Bu büyüme oranına rağmen işsizlik problemlerimizin devam etmesi, geniş halk kitleleri refah düzeylerinin bu artışı hissetmemeleri “Büyümede Sürdürülebilirlik” sorununu çağrıştırıyor. Baz etkileri nedeniyle bundan sonraki çeyrekte de hızlı büyüyeceğiz. Ancak yılın son çeyreğinde bu etki ters çalışacak. Buna rağmen yüzde 5.5 – 6.5 aralığında bir büyüme tahminimiz var. 2022 için tüm kuruluşların tahmini yüzde 3’ler civarında. Yıldan yıla büyüme oranındaki bu dalgalanmalar sürdürülebilirlik sorununu ortaya koyuyor. Bu dönemin rakamını yıllıklandırırsak GSYH’miz 741 milyar dolar civarında. Kişi başına düşen GSYH ise 8748 dolar. Bu rakamlar son yılların en düşük rakamları. 2013’te başlayan tüm göstergelerdeki kırılmalar aynen devam ediyor. Kuşkusuz pandemi koşulları da bunu olumsuz etkiledi. Büyümenin finansmanı da borçlanma. 2021 de 245 milyarlık bütçe açığı hedefi var. Aynı dönemdeki faiz gideri öngörüsü ise 179.5 milyar T.L. Hazinenin borçlanma programına göre itfa tutarından daha fazla borçlanma yapılacak. Faiz indirimleri hedeflenirken korkarız ki daha fazla faiz gideri ve daha fazla bütçe açığı söz konusu olacak. Yapısal bir sorunumuz var. Vergi devleti olamıyoruz. Kapitalist sistemi kendi kuralı olan vergiyle değil borçla finanse etmeye kalkıyoruz. Borç faizi, faiz borcu tetikliyor. Hane halkı, özel sektör ve kamu sektörü borçlarının milli gelire oranı sürekli yükseliyor. Bu orandaki büyümeden maalesef işgücü ödemeleri gerekli faydayı sağlayamıyor. İşgücü ödemelerinin katma değer içindeki payı 2020 ilk çeyreğinde yüzde 39 iken bu oran 35.5’lere düşmüş durumda. Buna karşın aynı dönemde kar paylarının oranı ise yüzde 41.9’dan yüzde 45.8’e yükselmiş durumda.

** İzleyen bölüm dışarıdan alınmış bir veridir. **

(* ===== verification/KafkaScan.v ===== *)
(** * Scanning a topic (kafka_fdw/src/source.rs, scan.rs, lib.rs)

    The offsets a scan reads of each partition, the fetch loop, the rows made of the
    records, and the import of topics as tables. The broker and the schema registry are
    parameters. *)
From Stdlib Require Import ZArith Lia Ascii Sorted.
From stdpp Require Import base list gmap strings sorting.
From S2P Require Import Prelude Text Chars Keys Store Datum Float DateTimeBin ExtModel ExtArith.
From S2P Require Import DateTime Calendar Numeric NumericFn Ops Cast Errors Catalog Scope Ast.
From S2P Require Import EvalOps LibModel Func DateTimeFn FormatFn AggCall Eval Wire Project ScanBounds.
From S2P Require Import Pushdown KafkaTypes.
Open Scope Z_scope.

(** ** Fetch plans (source.rs) *)

(** [kafka_fdw/src/source.rs:25-45] RawRecord *)
Record RawRecord : Type := mkRaw {
  rr_partition : Z;
  rr_offset : Z;
  rr_timestamp_ms : Z;
  rr_key : option bytes;
  rr_value : option bytes;
  rr_headers : list (string * option bytes)
}.

(** [kafka_fdw/src/source.rs:49-57] FetchPlan *)
Record FetchPlan : Type := mkPlan {
  fp_start : Z;
  fp_stop : Z;
  fp_max_records : option Z
}.

Definition bound_for (partition : Z) (bounds : list (Z * Z)) : option Z :=
  snd <$> List.find (fun '(p, _) => p =? partition) bounds.

(** [kafka_fdw/src/source.rs:74-117] plan_fetch *)
Definition plan_fetch (earliest hwm partition : Z) (bounds : ScanBounds) : FetchPlan :=
  let start := from_option (fun lo => Z.max lo earliest) earliest (bound_for partition (start_offsets bounds)) in
  let stop := from_option (fun hi => Z.min hi hwm) hwm (bound_for partition (end_offsets bounds)) in
  let max_records :=
    (fun hi => let count := wrap_signed 64 (Z.min hi hwm - start) in if 0 <? count then count else 0)
      <$> bound_for partition (end_offsets bounds) in
  mkPlan start stop max_records.

(** ** The broker *)

(** [crabka_client_core::FetchedRecord] *)
Record Fetched : Type := mkFetched {
  fe_offset : Z;
  fe_timestamp : Z;
  fe_key : option bytes;
  fe_value : option bytes
}.

(** A topic of a metadata response: its error, if any, by name and code. *)
Record TopicMeta : Type := mkTopic {
  tm_name : string;
  tm_error : option (string * Z);
  tm_partition_count : Z
}.

(** What the brokers of a cluster answer: to the connection of the admin client, the
    resolution of a host, a connection, and the requests Metadata (of the named topics, of
    all for an empty list), ListOffsets (for each topic its partitions with their error
    codes and offsets) and Fetch. *)
Record Broker : Type := mkBroker {
  bk_admin : list string -> option ClientSecurity -> result string ();
  bk_lookup_host : string -> result string (list string);
  bk_connect : string -> option ClientSecurity -> result string ();
  bk_metadata : list string -> result string (list TopicMeta);
  bk_list_offsets : Z -> string -> list Z -> result string (list (string * list (Z * Z * Z)));
  bk_fetch : string -> Z -> Z -> result string (list Fetched)
}.

(** [kafka_fdw/src/source.rs:124-124] EARLIEST, *)
Definition EARLIEST : Z := -2.
(** [kafka_fdw/src/source.rs:126-126] LATEST, *)
Definition LATEST : Z := -1.

Definition to_raw (partition : Z) (fr : Fetched) : RawRecord :=
  mkRaw partition (fe_offset fr) (fe_timestamp fr) (fe_key fr) (fe_value fr) [].

Definition reached (max : option Z) (records : list RawRecord) : bool :=
  match max with Some m => m <=? Z.of_nat (length records) | None => false end.

(** [kafka_fdw/src/source.rs:351-377] scan_topic, the loop over the records of one answer: the next offset, whether it moved, and the
    records so far. *)
Fixpoint take_fetched (plan : FetchPlan) (partition : Z) (fetched : list Fetched) (next : Z) (advanced : bool)
    (records : list RawRecord) : Z * bool * list RawRecord :=
  match fetched with
  | [] => (next, advanced, records)
  | fr :: rest =>
      if fp_stop plan <=? fe_offset fr then (next, advanced, records)
      else
        let '(next, advanced) :=
          if next <=? fe_offset fr then (fe_offset fr + 1, true) else (next, advanced) in
        let records := records ++ [to_raw partition fr] in
        if reached (fp_max_records plan) records then (next, advanced, records)
        else take_fetched plan partition rest next advanced records
  end.

Section Topic.
Context `{Ext} (broker : Broker).

(** [kafka_fdw/src/source.rs:398-421] open_connection *)
Definition open_connection (profile : ConnProfile) : result KafkaFdwError () :=
  host_port ← ok_or (head (cp_bootstrap profile)) (KConfig "no bootstrap address in connection profile");
  addrs ← other ("DNS lookup " +:+ host_port) (bk_lookup_host broker host_port);
  addr ← ok_or (head addrs) (KOther ("no addresses for " +:+ host_port));
  other ("connect to " +:+ host_port) (bk_connect broker addr (cp_security profile)).

(** [kafka_fdw/src/source.rs:309-385] scan_topic, the loop over the answers for one partition; a turn that goes on moves the next offset
    towards the end. *)
Fixpoint fetch_loop (fuel : nat) (topic : string) (plan : FetchPlan) (partition next : Z) (records : list RawRecord)
  : result KafkaFdwError (list RawRecord) :=
  match fuel with
  | O => Ok records
  | S fuel =>
      if fp_stop plan <=? next then Ok records
      else if reached (fp_max_records plan) records then Ok records
      else
        fetched ← map_err (fun e => KOther ("fetch partition " +:+ z_to_string partition +:+ " offset "
                             +:+ z_to_string next +:+ ": " +:+ e)) (bk_fetch broker topic partition next);
        match fetched with
        | [] => Ok records
        | _ =>
            let '(next, advanced, records) := take_fetched plan partition fetched next false records in
            if advanced : bool then fetch_loop fuel topic plan partition next records else Ok records
        end
  end.

Definition insert_offset (m : gmap Z Z) (answer : Z * Z * Z) : gmap Z Z :=
  let '(p, code, off) := answer in if code =? 0 then <[p := off]> m else m.

(** [kafka_fdw/src/source.rs:271-292] scan_topic, the offsets of the topic's partitions without an error; the last one counts. *)
Definition offset_map (topic : string) (answer : list (string * list (Z * Z * Z))) : gmap Z Z :=
  foldl insert_offset ∅ (concat ((fun '(name, ps) => if String.eqb name topic then ps else []) <$> answer)).

(** [kafka_fdw/src/source.rs:194-215] scan_topic, the partitions of a scan: all, or those with a bound. *)
Definition scan_partitions (count : Z) (bounds : ScanBounds) : list Z :=
  let all := Z.of_nat <$> seq 0 (Z.to_nat count) in
  match start_offsets bounds, end_offsets bounds with
  | [], [] => all
  | _, _ =>
      let ids : gset Z := list_to_set ((start_offsets bounds).*1 ++ (end_offsets bounds).*1) in
      List.filter (fun p => p <? count) (merge_sort Z.le (elements ids))
  end.

Definition scan_partition (topic : string) (earliest hwm : gmap Z Z) (bounds : ScanBounds)
    (records : list RawRecord) (partition : Z) : result KafkaFdwError (list RawRecord) :=
  let plan := plan_fetch (default 0 (earliest !! partition)) (default 0 (hwm !! partition)) partition bounds in
  if fp_stop plan <=? fp_start plan then Ok records
  else fetch_loop (S (Z.to_nat (fp_stop plan - fp_start plan))) topic plan partition (fp_start plan) records.

(** [kafka_fdw/src/source.rs:155-389] scan_topic; the topic's id goes with its name *)
Definition scan_topic (profile : ConnProfile) (topic : string) (bounds : ScanBounds)
  : result KafkaFdwError (list RawRecord) :=
  _ ← other "admin connect" (bk_admin broker (cp_bootstrap profile) (cp_security profile));
  topics ← other "metadata" (bk_metadata broker [topic]);
  meta ← ok_or (List.find (fun t => String.eqb (tm_name t) topic) topics)
    (KOther ("topic " +:+ str_debug topic +:+ " not found in metadata response"));
  match tm_error meta with
  | Some (name, code) =>
      Err (KOther ("metadata error for topic " +:+ str_debug topic +:+ ": " +:+ name +:+ " ("
             +:+ z_to_string code +:+ ")"))
  | None =>
      match scan_partitions (tm_partition_count meta) bounds with
      | [] => Ok []
      | partitions =>
          _ ← open_connection profile;
          earliest ← other "ListOffsets(earliest)" (bk_list_offsets broker EARLIEST topic partitions);
          latest ← other "ListOffsets(latest)" (bk_list_offsets broker LATEST topic partitions);
          foldM (scan_partition topic (offset_map topic earliest) (offset_map topic latest) bounds) [] partitions
      end
  end.
End Topic.

(** ** Rows (scan.rs) *)

(** A schema registry: the latest id of a subject, the schema of an id, and what the cache
    answers when asked for the schema a record was written with. *)
Record Registry : Type := mkRegistry {
  rg_latest_id : string -> option Z;
  rg_schema_by_id : Z -> option string;
  rg_writer_schema : Z -> list SchemaAnswer
}.

Section Rows.
Context `{ExtArith} `{!KafkaLibs} (message_decode : MessageDescriptor -> bytes -> result string DynamicMessage).

(** [kafka_fdw/src/scan.rs:21-21] ENVELOPE_COLS, *)
Definition ENVELOPE_COLS : nat := 5.

(** [kafka_fdw/src/scan.rs:85-100] headers_to_json *)
Definition headers_to_json (headers : list (string * option bytes)) : string :=
  default "{}" (json_to_string (JObject (json_map
    ((fun '(k, v) => (k, from_option json_bytes JNull v)) <$> headers)))).

Definition value_datums (registry : Registry) (profile : ConnProfile) (value_columns : list Column) (value : option bytes)
  : result KafkaFdwError (list Datum) :=
  match value with
  | Some ((_ :: _) as b) =>
      '(decoded, schema) ← decode_value (rg_writer_schema registry) message_decode (cp_value_format profile) b;
      Ok (project decoded value_columns schema)
  | _ => Ok ((fun _ => DNull) <$> value_columns)
  end.

(** The row of a record. *)
Definition assemble_row (registry : Registry) (table : Table) (profile : ConnProfile) (raw : RawRecord)
  : result KafkaFdwError (list Datum) :=
  let value_columns := drop ENVELOPE_COLS (t_columns table) in
  ts ← map_err (fun e => KOther ("timestamp " +:+ z_to_string (rr_timestamp_ms raw) +:+ " out of range: " +:+ e))
    (ts_from_millisecond (rr_timestamp_ms raw));
  values ← value_datums registry profile value_columns (rr_value raw);
  Ok ([DInt4 (rr_partition raw); DInt8 (rr_offset raw); DTimestamptz ts;
       from_option DBytea DNull (rr_key raw); DText (headers_to_json (rr_headers raw))] ++ values).

(** [kafka_fdw/src/scan.rs:38-79] assemble_rows *)
Definition assemble_rows (table : Table) (raws : list RawRecord) (profile : ConnProfile) (registry : Registry)
  : result KafkaFdwError (list (list Datum)) := mapR (assemble_row registry table profile) raws.

(** ** The wrapper (lib.rs) *)

(** [kafka_fdw/src/lib.rs:41-43] to_exec_err *)
Definition to_exec_err (err : KafkaFdwError) : ExecError := EUnsupported (kafka_error_text err).

Definition to_exec {A} (r : result KafkaFdwError A) : xresult A := lift (map_err to_exec_err r).

Context (broker : Broker) (registry_at : string -> Registry).

(** [kafka_fdw/src/lib.rs:54-86] KafkaFdw::scan *)
Definition kafka_scan (table : Table) (server : ForeignServer) (mapping : option UserMapping)
    (bounds : ScanBounds) (ctx : EvalCtx) : xresult (list (list Datum)) :=
  foreign ← lift (ok_or (t_foreign table)
    (EUnsupported ("table " +:+ quoted (t_name table) +:+ " is not a foreign table")));
  profile ← to_exec (resolve_profile server mapping (fm_options foreign));
  raws ← to_exec (scan_topic broker profile (cp_topic profile) bounds);
  to_exec (assemble_rows table raws profile (registry_at (cp_registry_url profile))).

(** [kafka_fdw/src/lib.rs:171-178] wire_option *)
Definition wire_option (wire : WireFormat) : string :=
  match wire with WRaw => "raw" | WAvro => "avro" | WJson => "json" | WProtobuf => "protobuf" end.

(** [kafka_fdw/src/lib.rs:181-186] raw_value_column *)
Definition raw_value_column : Column := mkColumn "value" TBytea.

(** [kafka_fdw/src/lib.rs:194-221] fetch_value_columns *)
Definition fetch_value_columns (registry : Registry) (subject : string) : option (list Column * WireFormat) :=
  id ← rg_latest_id registry subject;
  schema_text ← rg_schema_by_id registry id;
  let avro := match avro_parse_schema schema_text with Ok s => avro_schema_to_columns s | Err _ => [] end in
  let json := from_option json_schema_to_columns [] (json_from_str schema_text) in
  match avro, json with
  | _ :: _, _ => Some (avro, WAvro)
  | [], _ :: _ => Some (json, WJson)
  | [], [] => None
  end.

Büyümede sürdürülebilirlik (özellikle potansiyel büyümede) için temel şartın makroekonomik dengenin istikrarlı olması gerektiği hususu. Fiyat istikrarı, finansal istikrar, dış ödemeler dengesi, bütçe ve cari açık dengeleri ile döviz kurlarında istikrarı temin etmeden hedeflenen amaca ulaşılamıyor. Ör: Haftanın son açıklanan verisi Mayıs ayına ait enflasyon. TÜFE, hesaplamalardaki şeffaflık problemi ve yöntem farklılığına rağmen yıllık bazda hala yüzde 16.59, ÜFE ise yüzde 38.33’lerde. Geçmiş yıllardaki tecrübeler gösteriyor ki fiyat istikrarı sağlanmadan büyümede de sürdürülebilirlik yaratılamıyor. Aynı şekilde döviz kurunda da istikrarsızlık ÜFE’nin son bir ayda yüzde 3.92 oranında, yıllık bazda ise yüzde 38.33’lerde artışına neden oldu.

Bu istikrar için de özerk bağımsız kurumlar, ehliyet ve liyakatı esas alan kadrolar, hukukun üstünlüğü ve bağımsız yargıyı oluşturmak gerekiyor. Son faiz indirimi söylemlerinden sonra döviz kurundaki dalgalanmalar ve dolarizasyonun geldiği seviye bize “Güven ve İstikrar”ın ne denli önemli olduğunu açıkça ortaya koyuyor.”